Cao Chao, the AI Product Architect at Tencent Cloud, said that the unique advantage of conversational AI lies in its ability to convey emotions and warmth through voice and interaction, and with model upgrades, it can bring more emotional communication.
"In terms of application scenarios, conversational AI is not suitable for visual scenes, so it is more focused on voice and auditory interaction scenarios.
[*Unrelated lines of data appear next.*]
(* ===== verification/FoldGraph.v ===== *)
(** * Folding keeps the graph

    [internal/engine/snapshot/fold.go], continued: [foldEdges] stages the base
    edges the delta leaves alone and the delta's edges between live nodes, and
    carries the ones with an unknown end in a pending segment.  The main
    lemma: the folded base, with the pending segment on top, has the nodes of
    the view and all of its edges but the ones with a deleted end. *)

From S2P Require Import Prelude Bitset Csr Kinds Props Snapshot Builder Segment View ViewAdj ViewKinds Fold.
From stdpp Require Import options.
Unset Default Proof Using.

(** ** Staging lists of edges *)

Definition add_edge (b : Builder) (x : edge_rec) : Builder := AddEdge b x.1 x.2.1.1 x.2.1.2 x.2.2.
Definition staged (x : edge_rec) : stagedEdge := mkStagedEdge x.1 x.2.1.1 x.2.1.2 x.2.2.

Lemma add_edges_eq b l : foldl add_edge b l =
  mkBuilder (b_graphID b) (b_ids b) (b_kindsFlat b) (b_kindOffsets b) (b_props b)
    (b_propEntries b) (b_propOffsets b) (b_edges b ++ (staged <$> l)) (b_kindTable b).
Proof.
  revert b. induction l as [|x l IH]; intros b; simpl.
  - rewrite app_nil_r. by destruct b.
  - rewrite IH. simpl. rewrite <- (assoc_L app). done.
Qed.

Lemma add_edges_rep b l nodes prows : Builder_rep b nodes prows →
  Builder_rep (foldl add_edge b l) nodes prows.
Proof. intros []. rewrite add_edges_eq. by split. Qed.

Definition add_pending (sb : SegmentBuilder) (x : edge_rec) : SegmentBuilder :=
  AddEdgeState sb x.1 x.2.1.1 x.2.1.2 x.2.2.
Definition pend_delta (l : list edge_rec) : delta := mkDelta ∅ (Some <$> list_to_map l) ∅.

Lemma add_pending_rep `{GoStd} (l : list edge_rec) : NoDup l.*1 →
  SegmentBuilder_rep (foldl add_pending SegmentBuilder_zero l) (pend_delta l).
Proof.
  induction l as [|[id [[s e] k]] l IH] using rev_ind.
  - intros _. unfold pend_delta. simpl. rewrite fmap_empty. apply SegmentBuilder_zero_rep.
  - rewrite fmap_app. intros (Hnd & Hd & _)%NoDup_app. rewrite foldl_app. simpl.
    assert (id ∉ l.*1) as Hf by (intros Hin; apply (Hd _ Hin); left).
    unfold pend_delta. rewrite list_to_map_snoc, fmap_insert by done.
    by apply (AddEdgeState_rep _ (pend_delta l)), IH.
Qed.

(** ** The fate of an edge *)

Definition fates (a b : foldNodeFate) : foldNodeFate :=
  match a, b with
  | foldNodeGone, _ | _, foldNodeGone => foldNodeGone
  | foldNodePending, _ | _, foldNodePending => foldNodePending
  | _, _ => foldNodeLive
  end.

#[global] Instance foldNodeFate_eq_dec : EqDecision foldNodeFate.
Proof. solve_decision. Defined.

(** The live delta edges with the given fate. *)
Definition fated `{GoStd} (base : Snapshot) (m : Segment) (f : foldNodeFate) (x : N * EdgeSegState)
  : option edge_rec :=
  if es_Tombstoned x.2 then None
  else if decide (fates (foldNodeFateOf base m (es_StartID x.2)) (foldNodeFateOf base m (es_EndID x.2)) = f)
  then Some (x.1, (es_StartID x.2, es_EndID x.2, es_Kind x.2)) else None.

Lemma fated_eq `{GoStd} base m f id es : fated base m f (id, es) =
  if es_Tombstoned es then None
  else if decide (fates (foldNodeFateOf base m (es_StartID es)) (foldNodeFateOf base m (es_EndID es)) = f)
  then Some (id, (es_StartID es, es_EndID es, es_Kind es)) else None.
Proof. done. Qed.

Lemma fold_delta_edges `{GoStd} base m l b sb any :
  foldl (fold_delta_edge base m) (b, sb, any) l =
    (foldl add_edge b (omap (fated base m foldNodeLive) l),
     foldl add_pending sb (omap (fated base m foldNodePending) l),
     any || match omap (fated base m foldNodePending) l with [] => false | _ => true end).
Proof.
  revert b sb any. induction l as [|[id es] l IH]; intros b sb any; [simpl; by rewrite orb_false_r|].
  cbn [foldl omap list_omap]. rewrite !fated_eq. unfold fold_delta_edge at 2.
  destruct (es_Tombstoned es); [apply IH|].
  destruct (foldNodeFateOf base m (es_StartID es)), (foldNodeFateOf base m (es_EndID es)); simpl;
    rewrite IH; simpl; by rewrite ?orb_true_r.
Qed.

Section fold_edges.
Context `{GoStd}.
Context (base : Snapshot) (segs : list Segment) (L : layout) (Ds : list delta).
Let v := mkView base segs.
Hypothesis HR : View_rep v L Ds.
Let D := delta_all Ds.
Let G := view_graph L Ds.
Let HB := vr_base _ _ _ HR.
Let HP := rep_packed _ _ HB.
Let m := MergeSegments (Some <$> segs).
Let Hm : Segment_rep m D := merged_rep base segs L Ds HR.

Local Lemma Gvis id a b k : visible G !! id = Some (a, b, k) ↔ g_edges G !! id = Some (a, b, k) ∧
  is_Some (g_nodes G !! a) ∧ is_Some (g_nodes G !! b).
Proof. apply visible_iff. Qed.
Local Lemma Gedges id : g_edges G !! id =
  match d_edges D !! id with Some o => o | None => g_edges (base_graph L) !! id end.
Proof. apply graph_edges. Qed.

(** A node is live when the graph has it, gone when the delta deleted it. *)
Lemma fate_spec id : foldNodeFateOf base m id =
  match d_nodes D !! id with
  | Some None => foldNodeGone
  | Some (Some _) => foldNodeLive
  | None => if decide (id ∈ lo_ids L) then foldNodeLive else foldNodePending
  end.
Proof.
  unfold foldNodeFateOf, NodeState.
  destruct (option_Forall2_cases _ _ _ (sr_nodes _ _ Hm id)) as [[-> ->]|(st & o & -> & -> & Hst)].
  - destruct (Dense base id) as [i|] eqn:E.
    + rewrite decide_True; [done|]. apply (Dense_spec _ _ HB) in E. by eapply idx_elem_of.
    + rewrite decide_False; [done|]. by apply (base_dense_None v L Ds HR).
  - destruct o as [[ks bag]|]; simpl in Hst; [by destruct Hst as [-> _]|by rewrite Hst].
Qed.

Definition gone (id : N) : Prop := d_nodes D !! id = Some None.
#[local] Instance gone_dec id : Decision (gone id).
Proof. unfold gone. apply _. Defined.

Lemma fate_live id : foldNodeFateOf base m id = foldNodeLive ↔ is_Some (g_nodes G !! id).
Proof.
  rewrite fate_spec. unfold G. rewrite (graph_nodes L Ds). fold D.
  destruct (d_nodes D !! id) as [[st|]|]; [split; [eauto|done]|split; [done|by intros [? ?]]|].
  case_decide as Hin.
  - apply elem_of_idx in Hin as [n Hn]. destruct (base_node v L Ds HR _ _ Hn) as (ks & bag & _ & _ & ->). split; eauto.
  - rewrite (base_no_node L _ Hin). split; [done|by intros [? ?]].
Qed.

Lemma fate_gone id : foldNodeFateOf base m id = foldNodeGone ↔ gone id.
Proof.
  rewrite fate_spec. unfold gone. destruct (d_nodes D !! id) as [[st|]|]; [done..|].
  by case_decide.
Qed.

Lemma base_end_fate id : id ∈ lo_ids L → foldNodeFateOf base m id ≠ foldNodePending.
Proof. intros Hin. rewrite fate_spec. destruct (d_nodes D !! id) as [[st|]|]; [done..|]. by rewrite decide_True. Qed.

(** ** The staged edges *)

Definition untouched : list edge_rec := filter (λ x : edge_rec, ¬ is_Some (d_edges D !! x.1)) (lo_edges L).
Definition delta_edges (f : foldNodeFate) : list edge_rec := omap (fated base m f) (seg_edges m).

Lemma touched_spec id : id ∈ (list_to_set (seg_edges m).*1 : gset N) ↔ is_Some (d_edges D !! id).
Proof.
  rewrite elem_of_list_to_set. unfold seg_edges. rewrite <- list_fmap_compose.
  rewrite (sr_edges _ _ Hm), lookup_fmap, fmap_is_Some, <- (sr_eids _ _ Hm), list_elem_of_fmap.
  split; [by intros (? & -> & ?)|eauto].
Qed.

Lemma fold_base_edges_eq b : fold_base_edges base (list_to_set (seg_edges m).*1) b =
  Some (foldl add_edge b untouched).
Proof.
  unfold fold_base_edges, NodeCount. rewrite (pk_out _ _ HP : OutOffsets base = _).
  rewrite (pk_ids _ _ HP : GraphIDs base = _), <- (pk_out_len _ _ HP), foldM_slots.
  rewrite (foldM_ext _ (λ b x, Some (if decide (is_Some (d_edges D !! (slot_edge (lo_ids L) x).1)) then b
    else add_edge b (slot_edge (lo_ids L) x)))).
  - rewrite foldM_pure. unfold untouched, lo_edges.
    rewrite <- (foldl_filter (λ x : edge_rec, is_Some (d_edges D !! x.1)) add_edge), foldl_fmap'. done.
  - intros b' [[i j] e] Hx. destruct (slot_facts base L HB _ _ _ Hx) as (r & k & a & c & _ & _ & _ & He & Ha & Hc & Es).
    rewrite Es. unfold add_edge. simpl.
    rewrite (pk_eids _ _ HP : OutEdgeIDs base = _), (pk_targets _ _ HP : OutTargets base = _), (pk_kinds _ _ HP : OutKinds base = _).
    rewrite !idx_fmap, He. simpl. rewrite Ha, Hc. simpl.
    destruct (decide (is_Some _)) as [Ht|Ht]; rewrite <- touched_spec in Ht; by rewrite ?decide_True, ?decide_False by done.
Qed.

Lemma foldEdges_eq b : foldEdges base m b =
  Some (foldl add_edge b (untouched ++ delta_edges foldNodeLive),
    match delta_edges foldNodePending with
    | [] => None
    | _ => Some (SegmentBuilder_Build (foldl add_pending SegmentBuilder_zero (delta_edges foldNodePending)))
    end).
Proof.
  unfold foldEdges. rewrite fold_base_edges_eq. simpl. rewrite fold_delta_edges, foldl_app. simpl.
  unfold delta_edges. by destruct (omap (fated base m foldNodePending) _).
Qed.

Lemma delta_edges_elem f id a b k : (id, (a, b, k)) ∈ delta_edges f ↔
  d_edges D !! id = Some (Some (a, b, k)) ∧ fates (foldNodeFateOf base m a) (foldNodeFateOf base m b) = f.
Proof.
  unfold delta_edges. rewrite list_elem_of_omap. rewrite (sr_edges _ _ Hm), lookup_fmap_Some. split.
  - intros ([id' es] & Hin%(seg_edges_elem Ds m _ _ Hm) & Hf). rewrite fated_eq in Hf.
    destruct (es_Tombstoned es) eqn:Et; [done|]. case_decide; [|done]. simplify_eq. split; [|done].
    exists es. split; [|done]. unfold edge_abs. by rewrite Et.
  - intros ((es & He & Hst) & Hf). exists (id, es). split; [by apply (seg_edges_elem Ds m _ _ Hm)|].
    unfold edge_abs in He. rewrite fated_eq. destruct (es_Tombstoned es); [done|]. simplify_eq.
    by rewrite decide_True.
Qed.

Lemma delta_edges_nodup f : NoDup (delta_edges f).*1.
Proof.
  unfold delta_edges. assert ((omap (fated base m f) (seg_edges m)).*1 =
    omap (λ x, fst <$> fated base m f x) (seg_edges m)) as ->.
  { generalize (seg_edges m) as l. induction l as [|x l IH]; csimpl; [done|].
    destruct (fated base m f x); csimpl; by rewrite IH. }
  apply NoDup_omap_inj.
  - unfold seg_edges. apply NoDup_fmap_2; [by intros ?? [= ->]|]. apply sorted_lt_NoDup, (sr_esorted _ _ Hm).
  - intros [id1 st1] [id2 st2] id H1%(seg_edges_elem Ds m _ _ Hm) H2%(seg_edges_elem Ds m _ _ Hm) E1 E2.
    assert (∀ i st, fst <$> fated base m f (i, st) = Some id → i = id) as Hid.
    { intros i st. rewrite fated_eq. destruct (es_Tombstoned st); [done|]. case_decide; [|done]. by intros [= ->]. }
    apply Hid in E1, E2. congruence.
Qed.

Lemma untouched_elem id x : (id, x) ∈ untouched ↔
  d_edges D !! id = None ∧ g_edges (base_graph L) !! id = Some x.
Proof.
  unfold untouched. rewrite list_elem_of_filter. simpl. rewrite <- elem_of_list_to_map by apply (vr_edge_ids _ _ _ HR).
  by rewrite <- eq_None_not_Some.
Qed.

Lemma staged_nodup : NoDup (untouched ++ delta_edges foldNodeLive).*1.
Proof.
  rewrite fmap_app. apply NoDup_app. split_and!; [| |apply delta_edges_nodup].
  - unfold untouched. eapply sublist_NoDup; [apply (vr_edge_ids _ _ _ HR)|].
    apply fmap_sublist, sublist_filter.
  - intros id ([id1 x] & -> & H1%untouched_elem)%list_elem_of_fmap
      ([id2 [[a b] k]] & E & H2%delta_edges_elem)%list_elem_of_fmap. simpl in *. subst. destruct H1, H2. congruence.
Qed.

(** ** The graph after the fold *)

(** The ends of an edge of the base are nodes of the base. *)
Lemma base_ends id a b k : g_edges (base_graph L) !! id = Some (a, b, k) → a ∈ lo_ids L ∧ b ∈ lo_ids L.
Proof.
  intros (i & j & e & Hin & E)%(base_edge L (vr_edge_ids _ _ _ HR)).
  destruct (slot_facts base L HB _ _ _ Hin) as (r & q & a' & b' & _ & _ & _ & _ & Ha & Hb & Es).
  rewrite Es in E. simplify_eq. split; by eapply idx_elem_of.
Qed.

(** What [Build] keeps of the staged edges: the visible ones. *)
Lemma kept_edges (ids : list N) id x : (∀ y, y ∈ ids ↔ is_Some (g_nodes G !! y)) →
  (id, x) ∈ staged_edges ids (staged <$> untouched ++ delta_edges foldNodeLive) ↔ visible G !! id = Some x.
Proof.
  intros Hids. destruct x as [[a b] k]. rewrite Gvis, Gedges. unfold staged_edges. rewrite list_elem_of_fmap. split.
  - intros (e & E & [[Ha Hb] (y & -> & Hy)%list_elem_of_fmap]%list_elem_of_filter).
    destruct y as [id' [[a' b'] k']]. simpl in *. simplify_eq. rewrite Hids in Ha, Hb. split; [|done].
    apply elem_of_app in Hy as [[-> Hy]%untouched_elem|[-> _]%delta_edges_elem]; done.
  - intros (He & Ha & Hb). exists (staged (id, (a, b, k))). split; [done|].
    apply list_elem_of_filter. simpl. rewrite !Hids. split; [done|]. apply list_elem_of_fmap.
    eexists. split; [done|]. apply elem_of_app. destruct (d_edges D !! id) as [o|] eqn:Ed.
    + right. apply delta_edges_elem. split; [by subst|]. apply fate_live in Ha, Hb. by rewrite Ha, Hb.
    + left. by apply untouched_elem.
Qed.

(** The edges with no deleted end are the visible and the pending ones. *)
Lemma surviving_edges id x : g_edges G !! id = Some x ∧ ¬ gone x.1.1 ∧ ¬ gone x.1.2 ↔
  visible G !! id = Some x ∨ (id, x) ∈ delta_edges foldNodePending.
Proof.
  destruct x as [[a b] k]. rewrite Gvis, delta_edges_elem. simpl.
  rewrite <- !fate_live, <- !fate_gone. split.
  - intros (He & Ha & Hb). destruct (foldNodeFateOf base m a) eqn:Ea; [| done |];
      (destruct (foldNodeFateOf base m b) eqn:Eb; [| done |]); [by left|right..];
      (split; [|done]); rewrite Gedges in He;
      (destruct (d_edges D !! id); [by subst|]); apply base_ends in He as [H1 H2];
      exfalso; first [by apply (base_end_fate _ H1)|by apply (base_end_fate _ H2)].
  - intros [(He & -> & ->)|[Hd Hf]]; [done|]. rewrite Gedges, Hd.
    split; [done|]. by destruct (foldNodeFateOf base m a), (foldNodeFateOf base m b).
Qed.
For example, some elderly people may have visual impairments, and using WeChat involves speaking by long-pressing and listening by placing the phone close to the ear. These people also need tools to communicate and solve problems. Conversational AI opens up new opportunities and possibilities for these groups. Currently, the hardware perspective of conversational AI is largely based on mobile phones."
Alibaba Cloud Intelligence Group's Senior Product Architect Xin Xiaojian added, "Education learning machines are also a good scenario. Currently, the annual shipment volume of learning machines nationwide is approximately 60 million units, and with the support of large models, the unit price has seen a significant increase. Previously, the unit price of learning machines was around three to four thousand yuan, but now, the average price of slightly better quality learning machines online has reached over eight thousand yuan. This is the premium space brought by conversational AI."
It is understood that the current conversational AI products on the market include Amazon Alexa+, Zhejiang Jinke Tom Culture IndustryAI emotional companion Siasun Robot&Automation, Apple Siri, Manus, and others.
Recently, Lingling released the world's first conversational AI engine. With five major capabilities such as 650ms ultra-low latency response, elegant interruption, full model adaptation, the conversational AI engine can quickly upgrade any text large model to a "talkative" conversational multimodal large model.
Yao Guanghua, head of the Lingling AI RTE product line, said, "After a period of polishing with customers and actual scene research, statistically, with each dialogue generated between users and AI, there are about 3 rounds of Q&A on average, resulting in an average dialogue duration of about 21.1 seconds, with a cost of only 3 cents per session. If there are 15 dialogues per month, the monthly cost is less than 50 cents, and the annual cost is only 5 yuan."
Through the Lingling conversational AI engine, developers can quickly deploy intelligent assistants, virtual companions, oral companions, intelligent customer service, intelligent hardware, and other conversational AI scenarios. For example, in the intelligent assistant scenario, natural language interaction can help people with schedule management, information retrieval, and task execution.
Regarding the key aspects of large models transitioning from text to multimodal interaction, the guests believe that there are not many changes in multimodal model architecture and training paradigms, and the primary improvement relies on data quality and quantity. The key to achieving multimodal interaction lies in converting different modal information into the same context, and the development of ASR (automatic speech recognition) technology helps achieve this. However, to improve the interaction experience, it is necessary to enhance the model's inference speed, solve engineering issues such as multi-role long-short-term memory, role distinction, and address complex situations in different modal interactions such as speech semantic differences and video processing.
In addition, the attendees generally believe that DeepSeek breaking out is a good thing, as it breaks the boundaries of AI technology and attracts more attention to AI. Its open-source nature is significant for technological development, promoting technical exchange and innovation, and involving more people in AI exploration. Technically, Deep Seek brings new thinking to the industry, such as reducing reliance on large amounts of data in model training, achieving upgrade iteration through reinforcement learning for model self-evolution, reducing computing power requirements, and making AI more accessible. Furthermore, it validates the commercial model of model APIs and advances application development paradigms.
Feng Wen, Senior Director of Minimax Solutions, said that DeepSeek's emergence from the circle is a good phenomenon for all practitioners in the AI industry; compared to before, AI has now imperceptibly entered a larger user base. "Indeed, open source will greatly help the technology break through because of DeepSeek's open-source nature. Recently, in the technical reports we released, we actively showcase the latest achievements to the public."
This article was reprinted from CaiLiShen, GMTEight Editor: Chen Wenfang.